Abbreviations: SSPEI, disulfide-containing polyethylenimine; SPIO, super para-magnetic iron oxide; DTT, dithiothreitol; EB, ethidium bromide; w/o, without; w/, with.

Our previous work showed that the SSPEI could mediate efficient DNA release from its polyplexes in a reducing environment due to the cleavage of the disulfide bond, thereby affording enhanced levels of gene expression.29,30 Herein, DNA release from SSPEI-SPIO/DNA complexes was examined by agarose gel retardation in 5 or 20 mM DTT, mimicking an intracellular reducing environment. As expected, efficient DNA release was observed from the SSPEI60-SPIO/DNA complexes at a mass ratio of 0.5:1 in 5 mM DTT (Figure 3B). This release effect was more pronounced for the complexes at a mass ratio of 1:1 or 2:1 in the presence of 20 mM. The complexation of SSPEI60-SPIO and DNA was also evaluated by EB accessibility assay (Figure 3C). It was found that relative fluorescence (FREL) values of EB-DNA intercalate markedly reduced to ~50% at SSPEI60-SPIO/EB-DNA mass ratios ranging from 1:1 to 20:1, indicating the formation of SSPEI60-SPIO/EB-DNA complexes. However, the FREL values of the complexes recovered to ~70%–90% upon exposure in the 20 mM DTT, suggesting DNA dissociation from the complexes in a reducing environment.
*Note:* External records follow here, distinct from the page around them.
(* ===== verification/Ledger.v ===== *)
(** * The chunk ledger

    On a server that answers every request, a provider's [reservedChunks] is
    exactly the sum of the chunk counts of its reservations whose chunks have
    not been given back.  This file defines the ledger, shows how each kind of
    write moves it, and gives the programs that leave it alone ([neutral]);
    [ReservationProofs] and [ReconcileProofs] use it for the handlers. *)
From stdpp Require Import base gmap strings list.
From Stdlib Require Import ZArith Lia.
From S2P Require Import Prelude ApiTypes Kube BrokerInvariant.

Open Scope Z_scope.

(** The kinds the ledger is about, stores that agree on them, and programs that
    leave them alone. *)
Definition bookkept (kd : Kind) : Prop := kd = KReservation ∨ kd = KClusterAdvertisement.

Abbreviation booked := (λ k : Kind * string * string, bookkept k.1.1).
Abbreviation books_same := (same_on booked).
Abbreviation neutral := (spares booked).

(** Whoever calls: the schema is not asked for. *)
#[local] Instance anyone : Discipline := False.

Section Ledger.
Context `{Platform}.

(** What one object charges to provider [p] of namespace [ns]. *)
Definition resv_charge (ns p : string) (r : Reservation) : Z :=
  if decide (cr_Namespace r = ns ∧ rs_ProviderClusterID (cr_spec r) = p) then
    if IsChunksReleased r then 0 else rs_ChunkCount (cr_spec r)
  else 0.

Definition charge (ns p : string) (o : Obj) : Z :=
  match o with OResv r => resv_charge ns p r | _ => 0 end.

Definition held_in (ns p : string) (os : gmap Key Obj) : Z :=
  map_fold (λ _ o acc, charge ns p o + acc) 0 os.
Definition held (ns p : string) (m : store) : Z := held_in ns p (objs m).

(** The books balance: every stored advertisement reserves what is held. *)
Definition ledger (m : store) : Prop :=
  ∀ ns p c, objs m !! (KClusterAdvertisement, ns, p) = Some (OCadv c) →
    ca_ReservedChunks (cr_status c) = held ns p m.

Lemma held_in_insert_new ns p k o os :
  os !! k = None → held_in ns p (<[k := o]> os) = charge ns p o + held_in ns p os.
Proof.
  intros Hk. unfold held_in.
  apply (map_fold_insert_L (λ _ o acc, charge ns p o + acc)); [intros; lia|done].
Qed.

Lemma held_in_delete ns p k o os :
  os !! k = Some o → held_in ns p os = charge ns p o + held_in ns p (delete k os).
Proof.
  intros Hk. unfold held_in.
  apply (map_fold_delete_L (λ _ o acc, charge ns p o + acc)); [intros; lia|done].
Qed.

Lemma held_new ns p k o m : objs m !! k = None → held ns p (put k o m) = charge ns p o + held ns p m.
Proof. apply held_in_insert_new. Qed.

Lemma held_put ns p k o o' m :
  objs m !! k = Some o → held ns p (put k o' m) = charge ns p o' - charge ns p o + held ns p m.
Proof.
  intros Hk. unfold held, put; simpl. rewrite <-(insert_delete_eq (objs m)).
  rewrite held_in_insert_new by apply lookup_delete_eq.
  rewrite (held_in_delete ns p k o (objs m)) by done. lia.
Qed.

Lemma held_removed ns p k o m os :
  objs m !! k = Some o → os = delete k (objs m) →
  held_in ns p os = held ns p m - charge ns p o.
Proof. intros Hk ->. unfold held. rewrite (held_in_delete ns p k o (objs m)) by done. lia. Qed.

(** ** Neutral steps *)
Lemma charge_kind ns p o : obj_kind o ≠ KReservation → charge ns p o = 0.
Proof. by destruct o. Qed.

Lemma books_held ns p m m' : store_wf m → books_same m m' → held ns p m' = held ns p m.
Proof.
  intros Hwf [Hwf' Hk].
  assert (∀ m0, store_wf m0 →
    held ns p m0 = held_in ns p (filter (λ kv, bookkept kv.1.1.1) (objs m0))) as Hf.
  { intros m0 Hwf0. unfold held, held_in.
    assert (∀ k o, objs m0 !! k = Some o → ¬ bookkept k.1.1 → charge ns p o = 0) as Hz.
    { intros k o Hl Hn. apply charge_kind. intros E. apply Hn. left.
      destruct (wf_key _ Hwf0 _ _ Hl) as [<- _]. exact E. }
    revert Hz. generalize (objs m0). clear. intros os.
    induction os as [|k o os Hn IH] using map_ind; intros Hz; [by rewrite map_filter_empty|].
    rewrite map_fold_insert_L by (lia || done).
    rewrite IH by (intros k' o' Hl; apply Hz; rewrite lookup_insert_ne; congruence).
    destruct (decide (bookkept k.1.1)) as [Hb|Hb].
    - rewrite map_filter_insert_True by done.
      rewrite map_fold_insert_L; [done|lia|]. apply map_lookup_filter_None. by left.
    - rewrite map_filter_insert_False, delete_id by done.
      rewrite (Hz k o) by (done || apply lookup_insert_eq). lia. }
  rewrite !Hf by done. f_equal. apply map_eq. intros k. apply option_eq. intros o.
  rewrite !map_lookup_filter_Some. simpl. split; intros [Hl Hb]; split; try done;
    by rewrite ?Hk, ?Hl in *.
Qed.

Lemma books_ledger m m' : store_wf m → books_same m m' → ledger m → ledger m'.
Proof.
  intros Hwf Hs Hl ns p c Hc. rewrite (books_held ns p m m') by done. apply Hl.
  destruct Hs as [_ Hk]. rewrite <-Hk; [done|]. by right.
Qed.

(** ** Balanced stores *)
Record balanced (m : store) : Prop := {
  bl_wf : store_wf m;
  bl_valid : valid m;
  bl_ledger : ledger m
}.

Lemma valid_charge ns p m k o : balanced m → objs m !! k = Some o → 0 ≤ charge ns p o.
Proof.
  intros Hb Hk. destruct o as [ |r| | | | | | | | | | | | ]; simpl; try lia. unfold resv_charge.
  assert (obj_ok (OResv r)) as Hok by (apply (bl_valid _ Hb), (wf_key _ (bl_wf _ Hb) k); done).
  simpl in Hok. repeat case_match; lia.
Qed.

Lemma held_in_nonneg ns p os : (∀ k o, os !! k = Some o → 0 ≤ charge ns p o) → 0 ≤ held_in ns p os.
Proof.
  intros Hnn. unfold held_in. apply (map_fold_weak_ind (λ r os', os' ⊆ os → 0 ≤ r)); [done| |done].
  intros k o os' r Hn IH Hsub. assert (os !! k = Some o) as Hk.
  { eapply lookup_weaken; [|exact Hsub]. apply lookup_insert_eq. }
  specialize (Hnn _ _ Hk).
  assert (os' ⊆ os) as Hs by (etrans; [by apply insert_subseteq|done]). specialize (IH Hs). lia.
Qed.

(** What a stored Reservation charges is at most what its provider reserves. *)
Lemma charge_le_reserved m k r c :
  balanced m → objs m !! k = Some (OResv r) →
  objs m !! (KClusterAdvertisement, cr_Namespace r, rs_ProviderClusterID (cr_spec r)) = Some (OCadv c) →
  IsChunksReleased r = false → rs_ChunkCount (cr_spec r) ≤ ca_ReservedChunks (cr_status c).
Proof.
  intros Hb Hk Hc Hr. rewrite (bl_ledger _ Hb _ _ _ Hc). unfold held.
  set (ns := cr_Namespace r). set (p := rs_ProviderClusterID (cr_spec r)).
  rewrite (held_in_delete ns p k (OResv r)) by done.
  assert (0 ≤ held_in ns p (delete k (objs m))).
  { apply held_in_nonneg. intros k' o [_ Hl]%lookup_delete_Some. by eapply valid_charge. }
  simpl. unfold resv_charge. rewrite decide_True by done. rewrite Hr. lia.
Qed.

(** A write that keeps what the Reservation charges. *)
Lemma balanced_resv_put m k r r' :
  balanced m → objs m !! k = Some (OResv r) → store_wf (put k (OResv r') m) →
  cr_spec r' = cr_spec r → cr_Namespace r' = cr_Namespace r →
  IsChunksReleased r' = IsChunksReleased r → balanced (put k (OResv r') m).
Proof.
  intros Hb Hk Hwf Hs Hn Hm. split; [done| |].
  - intros o [->|Ho]%elem_of_cons; [|by apply (bl_valid _ Hb)]. simpl. rewrite Hs.
    apply (bl_valid _ Hb (OResv r)), (wf_key _ (bl_wf _ Hb) k); done.
  - intros ns p c Hc. rewrite (held_put ns p k (OResv r)) by done. simpl.
    unfold resv_charge. rewrite Hs, Hn, Hm.
    unfold put in Hc. simpl in Hc. apply lookup_insert_Some in Hc as [[_ ?]|[_ Hc]]; [done|].
    rewrite (bl_ledger _ Hb _ _ _ Hc). lia.
Qed.

(** Removing or releasing a Reservation that charges nothing. *)
Lemma balanced_resv_retire m k r r' :
  balanced m → objs m !! k = Some (OResv r) → store_wf (retire k (OResv r') m) →
  cr_spec r' = cr_spec r → IsChunksReleased r = true → balanced (retire k (OResv r') m).
Proof.
  intros Hb Hk Hwf Hs Hm. split; [done| |].
  - intros o [->|Ho]%elem_of_cons; [|by apply (bl_valid _ Hb)]. simpl. rewrite Hs.
    apply (bl_valid _ Hb (OResv r)), (wf_key _ (bl_wf _ Hb) k); done.
  - intros ns p c Hc. unfold retire, held in *. simpl in *.
    rewrite (held_removed ns p k (OResv r) m) by done. simpl. unfold resv_charge. rewrite Hm.
    apply lookup_delete_Some in Hc as [_ Hc]. rewrite (bl_ledger _ Hb _ _ _ Hc).
    unfold held. case_match; lia.
Qed.

(** A write of an advertisement that keeps the reserved count. *)
Lemma balanced_cadv_put m k c c' :
  balanced m → objs m !! k = Some (OCadv c) → store_wf (put k (OCadv c') m) →
  cadv_ok (cr_status c') → ca_ReservedChunks (cr_status c') = ca_ReservedChunks (cr_status c) →
  balanced (put k (OCadv c') m).
Proof.
  intros Hb Hk Hwf Hok Hr. split; [done| |].
  - intros o [->|Ho]%elem_of_cons; [done|by apply (bl_valid _ Hb)].
  - intros ns p c2 Hc. rewrite (held_put ns p k (OCadv c)) by done. simpl.
    unfold put in Hc. simpl in Hc. apply lookup_insert_Some in Hc as [[-> [= <-]]|[_ Hc]].
    + rewrite Hr, (bl_ledger _ Hb _ _ _ Hk). lia.
    + rewrite (bl_ledger _ Hb _ _ _ Hc). lia.
Qed.

(** What a marked version of a Reservation leaves of the books. *)
Lemma held_release ns p k r r' m :
  objs m !! k = Some (OResv r) → IsChunksReleased r' = true →
  held ns p (put_or_drop k (OResv r') m) = held ns p m - resv_charge ns p r.
Proof.
  intros Hk Hr'. assert (resv_charge ns p r' = 0) as Hz.
  { unfold resv_charge. rewrite Hr'. by destruct (decide _). }
  pose proof (held_put ns p k (OResv r) (OResv r') m Hk) as Hp. simpl in Hp. rewrite Hz in Hp.
  unfold put_or_drop. destruct (m_DeletionTimestamp _); [destruct (m_Finalizers _)|]; [|lia..].
  unfold retire, held. simpl. by rewrite (held_removed ns p k (OResv r) m).
Qed.

Lemma lookup_put_or_drop k o m k' x :
  objs (put_or_drop k o m) !! k' = Some x → x = o ∨ objs m !! k' = Some x.
Proof.
  unfold put_or_drop, put, retire. repeat case_match; simpl;
    rewrite ?lookup_insert_Some, ?lookup_delete_Some; naive_solver.
Qed.

Lemma hist_put_or_drop k o m : hist (put_or_drop k o m) = o :: hist m.
Proof. unfold put_or_drop. by repeat case_match. Qed.

(** Giving the chunks of a Reservation back and marking it, in this order. *)
Lemma balanced_credit m k r r' c c' :
  let kc := (KClusterAdvertisement, cr_Namespace r, rs_ProviderClusterID (cr_spec r)) in
  let m1 := put kc (OCadv c') m in
  let m2 := put_or_drop k (OResv r') m1 in
  balanced m → objs m !! k = Some (OResv r) → objs m !! kc = Some (OCadv c) →
  IsChunksReleased r = false → IsChunksReleased r' = true → cr_spec r' = cr_spec r →
  cadv_ok (cr_status c') →
  ca_ReservedChunks (cr_status c') = ca_ReservedChunks (cr_status c) - rs_ChunkCount (cr_spec r) →
  store_wf m2 → balanced m2.
Proof.
  intros kc m1 m2 Hb Hk Hc Hr Hr' Hs Hok Hcr Hwf2.
  assert (k ≠ kc) as Hne by (intros ->; congruence).
  assert (objs m1 !! k = Some (OResv r)) as Hk1 by (unfold m1, put; simpl; by rewrite lookup_insert_ne).
  split; [done| |].
  - intros o. unfold m2. rewrite hist_put_or_drop. simpl. rewrite !elem_of_cons. intros [->|[->|Ho]].
    + simpl. rewrite Hs. apply (bl_valid _ Hb (OResv r)), (wf_key _ (bl_wf _ Hb) k); done.
    + done.
    + by apply (bl_valid _ Hb).
  - intros ns p x [?|Hx]%lookup_put_or_drop; [done|]. unfold m2.
    rewrite (held_release ns p k r r' m1) by done. unfold m1 in *.
    rewrite (held_put ns p kc (OCadv c)) by done. simpl. unfold resv_charge. rewrite Hr.
    unfold put in Hx. simpl in Hx. apply lookup_insert_Some in Hx as [[E [= <-]]|[Hkne Hx]].
    + unfold kc in E. simplify_eq. rewrite decide_True by done.
      rewrite Hcr, (bl_ledger _ Hb _ _ _ Hc). lia.
    + rewrite decide_False; [rewrite (bl_ledger _ Hb _ _ _ Hx); lia|].
      intros [<- <-]. by apply Hkne.
Qed.

(** Marking a Reservation whose provider is gone. *)
Lemma balanced_orphan m k r r' :
  let m' := put_or_drop k (OResv r') m in
  balanced m → objs m !! k = Some (OResv r) →
  objs m !! (KClusterAdvertisement, cr_Namespace r, rs_ProviderClusterID (cr_spec r)) = None →
  cr_spec r' = cr_spec r → IsChunksReleased r' = true → store_wf m' → balanced m'.
Proof.
  intros m' Hb Hk Hc Hs Hr' Hwf. split; [done| |].
  - intros o. unfold m'. rewrite hist_put_or_drop, elem_of_cons. intros [->|Ho].
    + simpl. rewrite Hs. apply (bl_valid _ Hb (OResv r)), (wf_key _ (bl_wf _ Hb) k); done.
    + by apply (bl_valid _ Hb).
  - intros ns p x [?|Hx]%lookup_put_or_drop; [done|]. unfold m'.
    rewrite (held_release ns p k r r' m) by done. unfold resv_charge.
    rewrite decide_False; [rewrite (bl_ledger _ Hb _ _ _ Hx); lia|].
    intros [<- <-]. simpl in *. congruence.
Qed.

(** ** Programs that leave the books alone *)
Lemma rg_reliable {A} (p : prog A) Q m :
  store_wf m → rg Rely Guar p Q m → wp reliable p Q m.
Proof.
  revert m. induction p as [a|r k IH]; intros m Hwf; simpl; [done|].
  intros Hp x m' [Hs _]. destruct (Hp m x m' (rely_refl _ Hwf) (serves_cached _ _ _ _ Hwf Hs)) as [_ Hk].
  apply IH; [|done]. by apply (serves_evolves _ _ _ _ Hwf Hs).
Qed.

(** A safe program that leaves the books alone keeps the store balanced and
    every reservation and advertisement as it was. *)
Lemma wp_neutral_safe {A} (p : prog A) (Q : A → store → Prop) m :
  balanced m → neutral p → safe m p →
  (∀ a m', balanced m' → books_same m m' → Q a m') → wp reliable p Q m.
Proof.
  intros Hb Hn Hs HQ. pose proof (bl_wf _ Hb) as Hwf.
  eapply wp_mono; [|apply wp_and; [by apply (wp_spares booked)|apply (rg_reliable _ (λ _ m', Rely m m')); [done|by apply Hs]]].
  intros a m' [Hsame [_ [HV _]]]. apply HQ; [|done].
  split; [apply Hsame|by apply HV, (bl_valid _ Hb)|]. eapply books_ledger; [done|done|]. apply (bl_ledger _ Hb).
Qed.
End Ledger.

(** Walk through a program whose writes are all neutral. *)
Ltac neutral_tac := spares_tac; try (by intros [?|?]).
Before SSPEI-SPIO nanoparticles were applied for DNA transfection, cytotoxicity was evaluated as a function of concentrations (Figure 4A). It was found that these nanoparticles, similar to SSPEI, had a low cytotoxicity profile in vitro against MCF-7 cells. For example, at the concentration of 50 μg/mL, SSPEI, SSPEI20-SPIO and SSPEI60-SPIO nanoparticles all caused above 80% cell viability. However, non-degradable PEI led to ~50% cell viability (P<0.001). This low cytotoxicity for SSPEI-SPIO nanoparticles is most likely attributed to intracellular degradation of SSPEI, which diminishes charge density of the nanoparticles. By contrast, non-degradable PEI is known to have high charge density and induce cellular apoptosis as a result of its active interaction with mitochondrial membrane.31

Figure 4 (A) Cytotoxicity evaluation of SSPEI-SPIO nanoparticles, SSPEI, and branched PEI against MCF-7 cells at varying concentrations. The percentage of relative cell viability was determined relative to control cells (untreated), taken as 100% cell viability (***P<0.001, SSPEI-SPIO, SSPEI versus PEI); (B,C) Gene expression levels and cell viability afforded by SSPEI60–SPIO/DNA in MCF-7 cells in vitro as a function of the mass ratios. The polyplexes of branched PEI at a mass ratio of 1:1 was used as a control. ***P<0.001 and *P<0.01: PEI versus blank; (D) Typical GFP-expressing MCF-7 cells observed under fluorescence microscopy after transfection with SSPEI60-SPIO nanoparticles and branched PEI; (E) GFP-expressing PC-3, HepG2 and SKOV-3 cells after transfection with SSPEI60-SPIO nanoparticles.
Note: scale bar: 50 μm.
Abbreviations: FI, fluorescence intensity; AU, arbitrary units; SSPEI, disulfide-containing polyethylenimine; SPIO, superparamagnetic iron oxide; PEI, polyethylenimine; GFP, green fluorescent protein.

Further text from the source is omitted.